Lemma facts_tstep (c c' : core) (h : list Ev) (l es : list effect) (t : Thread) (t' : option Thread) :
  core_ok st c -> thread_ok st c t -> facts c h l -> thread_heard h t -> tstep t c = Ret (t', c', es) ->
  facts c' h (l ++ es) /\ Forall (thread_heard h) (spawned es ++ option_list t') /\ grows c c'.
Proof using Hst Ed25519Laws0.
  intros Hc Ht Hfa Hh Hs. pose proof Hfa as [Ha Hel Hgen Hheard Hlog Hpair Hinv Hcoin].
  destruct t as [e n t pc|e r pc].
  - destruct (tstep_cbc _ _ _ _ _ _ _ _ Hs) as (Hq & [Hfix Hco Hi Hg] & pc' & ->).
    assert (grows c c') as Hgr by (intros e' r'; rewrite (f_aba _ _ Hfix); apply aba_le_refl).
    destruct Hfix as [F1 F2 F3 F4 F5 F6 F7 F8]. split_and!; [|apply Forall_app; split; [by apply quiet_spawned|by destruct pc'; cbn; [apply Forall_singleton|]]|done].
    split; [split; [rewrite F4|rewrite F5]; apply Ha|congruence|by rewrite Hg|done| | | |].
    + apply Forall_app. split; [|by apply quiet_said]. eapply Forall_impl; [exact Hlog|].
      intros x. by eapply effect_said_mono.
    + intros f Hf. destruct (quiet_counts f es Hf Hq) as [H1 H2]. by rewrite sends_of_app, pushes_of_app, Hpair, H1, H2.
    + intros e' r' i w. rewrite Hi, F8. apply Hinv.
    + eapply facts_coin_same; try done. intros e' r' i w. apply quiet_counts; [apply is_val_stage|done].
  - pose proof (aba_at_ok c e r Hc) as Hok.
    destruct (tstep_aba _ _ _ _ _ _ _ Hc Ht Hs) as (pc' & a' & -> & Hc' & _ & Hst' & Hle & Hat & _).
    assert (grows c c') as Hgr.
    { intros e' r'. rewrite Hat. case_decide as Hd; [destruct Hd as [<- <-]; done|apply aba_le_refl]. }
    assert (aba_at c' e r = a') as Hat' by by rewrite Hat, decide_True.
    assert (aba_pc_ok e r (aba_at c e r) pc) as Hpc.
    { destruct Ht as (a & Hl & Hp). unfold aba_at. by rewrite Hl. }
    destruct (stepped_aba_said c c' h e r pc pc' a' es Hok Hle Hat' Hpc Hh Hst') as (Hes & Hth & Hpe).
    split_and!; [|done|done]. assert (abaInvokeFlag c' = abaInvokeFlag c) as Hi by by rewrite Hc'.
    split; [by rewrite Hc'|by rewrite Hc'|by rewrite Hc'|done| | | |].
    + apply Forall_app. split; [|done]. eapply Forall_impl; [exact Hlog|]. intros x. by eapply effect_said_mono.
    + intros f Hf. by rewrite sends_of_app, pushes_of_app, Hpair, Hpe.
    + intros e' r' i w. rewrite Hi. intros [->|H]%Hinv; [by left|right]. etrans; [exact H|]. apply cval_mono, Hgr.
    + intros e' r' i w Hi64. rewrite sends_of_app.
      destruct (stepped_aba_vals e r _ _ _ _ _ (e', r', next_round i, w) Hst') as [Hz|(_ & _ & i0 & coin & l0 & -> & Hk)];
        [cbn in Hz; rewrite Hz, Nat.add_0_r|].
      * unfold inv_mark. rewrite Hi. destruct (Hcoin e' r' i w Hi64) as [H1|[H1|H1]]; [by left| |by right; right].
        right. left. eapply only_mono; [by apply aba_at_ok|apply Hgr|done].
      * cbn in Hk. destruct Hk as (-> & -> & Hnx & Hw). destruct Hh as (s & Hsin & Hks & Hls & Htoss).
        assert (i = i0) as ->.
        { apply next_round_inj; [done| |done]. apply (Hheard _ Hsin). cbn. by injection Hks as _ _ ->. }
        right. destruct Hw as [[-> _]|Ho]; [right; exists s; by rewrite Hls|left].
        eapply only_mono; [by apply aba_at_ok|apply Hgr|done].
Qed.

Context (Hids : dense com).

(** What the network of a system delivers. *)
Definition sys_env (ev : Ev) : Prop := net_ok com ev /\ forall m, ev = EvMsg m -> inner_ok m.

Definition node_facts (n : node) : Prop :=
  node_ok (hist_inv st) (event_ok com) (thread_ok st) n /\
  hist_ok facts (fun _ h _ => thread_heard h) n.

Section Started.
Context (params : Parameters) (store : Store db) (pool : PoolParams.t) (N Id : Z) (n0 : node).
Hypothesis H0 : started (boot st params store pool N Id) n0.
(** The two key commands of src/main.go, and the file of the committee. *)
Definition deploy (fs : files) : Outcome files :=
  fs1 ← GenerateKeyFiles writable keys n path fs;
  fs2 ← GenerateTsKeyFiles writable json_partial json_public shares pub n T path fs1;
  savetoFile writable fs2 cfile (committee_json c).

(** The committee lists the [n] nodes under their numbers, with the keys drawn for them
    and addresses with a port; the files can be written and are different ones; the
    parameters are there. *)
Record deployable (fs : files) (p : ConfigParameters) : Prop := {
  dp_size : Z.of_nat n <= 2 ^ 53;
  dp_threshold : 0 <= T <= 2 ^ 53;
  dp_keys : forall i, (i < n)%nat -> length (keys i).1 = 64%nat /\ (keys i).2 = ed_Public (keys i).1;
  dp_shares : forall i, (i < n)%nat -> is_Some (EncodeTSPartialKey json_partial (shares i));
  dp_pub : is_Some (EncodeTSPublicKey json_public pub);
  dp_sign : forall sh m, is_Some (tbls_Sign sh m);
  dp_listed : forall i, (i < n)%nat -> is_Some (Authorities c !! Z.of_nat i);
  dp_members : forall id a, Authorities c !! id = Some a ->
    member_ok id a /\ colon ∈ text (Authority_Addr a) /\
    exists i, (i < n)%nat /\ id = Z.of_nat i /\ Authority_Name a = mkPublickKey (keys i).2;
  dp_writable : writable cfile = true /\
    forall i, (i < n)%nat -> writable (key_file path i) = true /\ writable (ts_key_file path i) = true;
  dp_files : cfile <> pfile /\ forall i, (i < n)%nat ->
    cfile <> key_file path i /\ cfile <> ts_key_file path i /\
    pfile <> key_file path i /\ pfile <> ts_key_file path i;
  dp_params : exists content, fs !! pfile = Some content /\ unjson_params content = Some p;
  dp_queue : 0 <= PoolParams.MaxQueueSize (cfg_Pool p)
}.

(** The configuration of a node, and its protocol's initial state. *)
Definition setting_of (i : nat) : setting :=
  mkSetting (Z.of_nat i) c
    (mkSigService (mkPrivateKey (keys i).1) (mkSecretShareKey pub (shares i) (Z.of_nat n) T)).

---+---

* [PROBLEM TO SOLVE]: In the listing above, find the line with "Proof using Hst Ed25519Laws0." and the line with "assert (grows c c') as Hgr.", then print exactly those lines and every line between them.

* [ANSWER TO THIS PROBLEM]:
Proof using Hst Ed25519Laws0.
  intros Hc Ht Hfa Hh Hs. pose proof Hfa as [Ha Hel Hgen Hheard Hlog Hpair Hinv Hcoin].
  destruct t as [e n t pc|e r pc].
  - destruct (tstep_cbc _ _ _ _ _ _ _ _ Hs) as (Hq & [Hfix Hco Hi Hg] & pc' & ->).
    assert (grows c c') as Hgr by (intros e' r'; rewrite (f_aba _ _ Hfix); apply aba_le_refl).
    destruct Hfix as [F1 F2 F3 F4 F5 F6 F7 F8]. split_and!; [|apply Forall_app; split; [by apply quiet_spawned|by destruct pc'; cbn; [apply Forall_singleton|]]|done].
    split; [split; [rewrite F4|rewrite F5]; apply Ha|congruence|by rewrite Hg|done| | | |].
    + apply Forall_app. split; [|by apply quiet_said]. eapply Forall_impl; [exact Hlog|].
      intros x. by eapply effect_said_mono.
    + intros f Hf. destruct (quiet_counts f es Hf Hq) as [H1 H2]. by rewrite sends_of_app, pushes_of_app, Hpair, H1, H2.
    + intros e' r' i w. rewrite Hi, F8. apply Hinv.
    + eapply facts_coin_same; try done. intros e' r' i w. apply quiet_counts; [apply is_val_stage|done].
  - pose proof (aba_at_ok c e r Hc) as Hok.
    destruct (tstep_aba _ _ _ _ _ _ _ Hc Ht Hs) as (pc' & a' & -> & Hc' & _ & Hst' & Hle & Hat & _).
    assert (grows c c') as Hgr.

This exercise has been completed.